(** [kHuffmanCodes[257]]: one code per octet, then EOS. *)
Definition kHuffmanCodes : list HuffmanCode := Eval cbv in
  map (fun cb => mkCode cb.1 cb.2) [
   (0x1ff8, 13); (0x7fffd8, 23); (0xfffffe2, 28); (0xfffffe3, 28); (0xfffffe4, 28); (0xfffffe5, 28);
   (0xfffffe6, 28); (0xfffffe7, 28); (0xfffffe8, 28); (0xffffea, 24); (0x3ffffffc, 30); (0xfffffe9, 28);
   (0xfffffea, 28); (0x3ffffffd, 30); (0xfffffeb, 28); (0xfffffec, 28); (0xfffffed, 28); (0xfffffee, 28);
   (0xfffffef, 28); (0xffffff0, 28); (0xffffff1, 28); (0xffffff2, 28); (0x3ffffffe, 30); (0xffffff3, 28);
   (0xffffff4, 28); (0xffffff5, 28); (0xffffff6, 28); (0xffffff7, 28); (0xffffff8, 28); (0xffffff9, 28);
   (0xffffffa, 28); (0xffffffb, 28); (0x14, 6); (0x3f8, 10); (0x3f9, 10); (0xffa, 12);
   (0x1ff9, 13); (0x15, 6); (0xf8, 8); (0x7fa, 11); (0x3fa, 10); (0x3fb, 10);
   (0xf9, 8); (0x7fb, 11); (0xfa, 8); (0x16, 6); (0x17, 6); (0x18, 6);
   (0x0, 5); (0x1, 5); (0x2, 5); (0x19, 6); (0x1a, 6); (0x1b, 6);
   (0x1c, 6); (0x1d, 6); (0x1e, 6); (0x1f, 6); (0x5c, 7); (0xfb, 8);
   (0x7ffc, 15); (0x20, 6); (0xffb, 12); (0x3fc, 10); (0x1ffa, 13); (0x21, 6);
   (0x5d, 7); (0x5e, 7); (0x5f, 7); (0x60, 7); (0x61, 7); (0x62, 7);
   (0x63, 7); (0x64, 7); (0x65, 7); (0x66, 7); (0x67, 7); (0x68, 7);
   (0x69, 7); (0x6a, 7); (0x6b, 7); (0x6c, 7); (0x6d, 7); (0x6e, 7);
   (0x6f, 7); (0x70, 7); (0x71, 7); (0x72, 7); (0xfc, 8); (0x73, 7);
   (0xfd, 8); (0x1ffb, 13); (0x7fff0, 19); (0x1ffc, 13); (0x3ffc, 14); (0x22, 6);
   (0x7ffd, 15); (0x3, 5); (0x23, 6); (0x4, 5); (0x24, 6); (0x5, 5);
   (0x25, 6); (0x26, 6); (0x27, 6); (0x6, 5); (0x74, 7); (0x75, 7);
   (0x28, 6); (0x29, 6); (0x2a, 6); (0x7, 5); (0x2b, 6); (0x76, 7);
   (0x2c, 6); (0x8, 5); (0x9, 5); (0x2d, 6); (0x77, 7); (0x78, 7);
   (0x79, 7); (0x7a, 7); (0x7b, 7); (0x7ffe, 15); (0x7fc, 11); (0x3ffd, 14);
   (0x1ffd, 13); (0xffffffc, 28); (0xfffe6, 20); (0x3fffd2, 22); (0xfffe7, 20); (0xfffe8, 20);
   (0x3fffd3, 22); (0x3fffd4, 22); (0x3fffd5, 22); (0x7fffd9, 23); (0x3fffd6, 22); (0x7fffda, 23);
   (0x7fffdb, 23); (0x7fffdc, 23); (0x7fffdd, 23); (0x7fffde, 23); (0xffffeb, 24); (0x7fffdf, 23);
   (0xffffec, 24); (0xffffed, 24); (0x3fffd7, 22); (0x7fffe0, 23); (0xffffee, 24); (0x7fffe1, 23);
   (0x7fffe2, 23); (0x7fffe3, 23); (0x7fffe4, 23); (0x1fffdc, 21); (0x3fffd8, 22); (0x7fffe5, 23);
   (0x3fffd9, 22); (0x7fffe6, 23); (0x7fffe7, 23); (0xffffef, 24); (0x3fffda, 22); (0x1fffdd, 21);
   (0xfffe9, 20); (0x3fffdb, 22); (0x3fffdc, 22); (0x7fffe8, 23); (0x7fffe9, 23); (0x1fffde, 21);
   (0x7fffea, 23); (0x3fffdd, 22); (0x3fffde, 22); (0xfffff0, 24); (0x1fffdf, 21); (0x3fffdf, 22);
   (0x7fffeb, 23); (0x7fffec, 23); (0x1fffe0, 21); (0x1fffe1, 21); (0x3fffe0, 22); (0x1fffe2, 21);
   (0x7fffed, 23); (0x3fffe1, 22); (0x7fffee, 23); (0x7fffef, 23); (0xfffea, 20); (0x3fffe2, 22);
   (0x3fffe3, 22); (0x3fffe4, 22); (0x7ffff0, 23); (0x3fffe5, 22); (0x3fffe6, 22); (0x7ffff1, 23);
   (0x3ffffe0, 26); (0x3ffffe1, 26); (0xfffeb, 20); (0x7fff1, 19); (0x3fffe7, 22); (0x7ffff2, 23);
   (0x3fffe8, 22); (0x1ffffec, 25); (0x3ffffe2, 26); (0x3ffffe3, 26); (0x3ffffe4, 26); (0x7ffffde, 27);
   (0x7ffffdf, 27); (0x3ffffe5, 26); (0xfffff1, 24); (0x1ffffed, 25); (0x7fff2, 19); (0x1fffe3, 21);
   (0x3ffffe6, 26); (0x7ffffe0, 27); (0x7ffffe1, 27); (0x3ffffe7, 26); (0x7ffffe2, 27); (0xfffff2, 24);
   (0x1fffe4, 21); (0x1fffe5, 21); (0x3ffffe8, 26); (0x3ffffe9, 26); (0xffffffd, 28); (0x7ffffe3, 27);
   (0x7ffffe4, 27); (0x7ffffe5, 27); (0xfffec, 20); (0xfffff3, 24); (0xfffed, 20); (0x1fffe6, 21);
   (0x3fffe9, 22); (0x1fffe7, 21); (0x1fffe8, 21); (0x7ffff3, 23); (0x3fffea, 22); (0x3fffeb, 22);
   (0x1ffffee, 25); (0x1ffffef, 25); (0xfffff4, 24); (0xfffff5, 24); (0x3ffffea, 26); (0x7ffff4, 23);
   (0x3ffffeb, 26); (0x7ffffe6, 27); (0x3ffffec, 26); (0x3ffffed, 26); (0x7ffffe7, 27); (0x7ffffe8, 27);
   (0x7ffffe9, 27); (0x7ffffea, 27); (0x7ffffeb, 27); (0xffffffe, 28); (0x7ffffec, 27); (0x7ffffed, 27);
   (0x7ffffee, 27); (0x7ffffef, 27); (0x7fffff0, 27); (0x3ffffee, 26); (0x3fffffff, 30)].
########################################
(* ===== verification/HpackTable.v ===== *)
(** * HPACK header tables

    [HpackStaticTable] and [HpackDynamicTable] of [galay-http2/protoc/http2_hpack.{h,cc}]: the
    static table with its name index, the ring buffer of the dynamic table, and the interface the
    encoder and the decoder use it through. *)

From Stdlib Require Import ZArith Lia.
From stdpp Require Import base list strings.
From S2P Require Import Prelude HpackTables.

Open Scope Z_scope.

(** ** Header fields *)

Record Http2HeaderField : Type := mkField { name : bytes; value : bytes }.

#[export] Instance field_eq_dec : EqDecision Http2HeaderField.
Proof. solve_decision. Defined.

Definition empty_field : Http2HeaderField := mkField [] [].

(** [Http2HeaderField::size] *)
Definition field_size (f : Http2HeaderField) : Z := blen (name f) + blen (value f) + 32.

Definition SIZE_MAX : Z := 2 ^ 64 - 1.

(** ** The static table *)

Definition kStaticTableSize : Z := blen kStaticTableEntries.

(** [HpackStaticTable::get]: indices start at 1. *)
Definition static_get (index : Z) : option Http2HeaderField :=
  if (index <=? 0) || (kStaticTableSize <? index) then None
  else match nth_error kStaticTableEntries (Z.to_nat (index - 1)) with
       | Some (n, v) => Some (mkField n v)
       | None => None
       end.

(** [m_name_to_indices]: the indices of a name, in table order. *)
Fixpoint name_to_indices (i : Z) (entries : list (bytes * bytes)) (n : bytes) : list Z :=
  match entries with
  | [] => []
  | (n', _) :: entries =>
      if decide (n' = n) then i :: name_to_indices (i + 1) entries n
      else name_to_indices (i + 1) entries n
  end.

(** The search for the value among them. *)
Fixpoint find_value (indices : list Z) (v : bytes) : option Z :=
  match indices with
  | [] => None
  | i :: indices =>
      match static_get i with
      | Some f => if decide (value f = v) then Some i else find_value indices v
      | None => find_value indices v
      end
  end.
########################################
_Problem requirements:_
For the listing shown above, count the lines that contain the word "kStaticTableEntries" and supply only the result.

_Answer to the exercise:_
2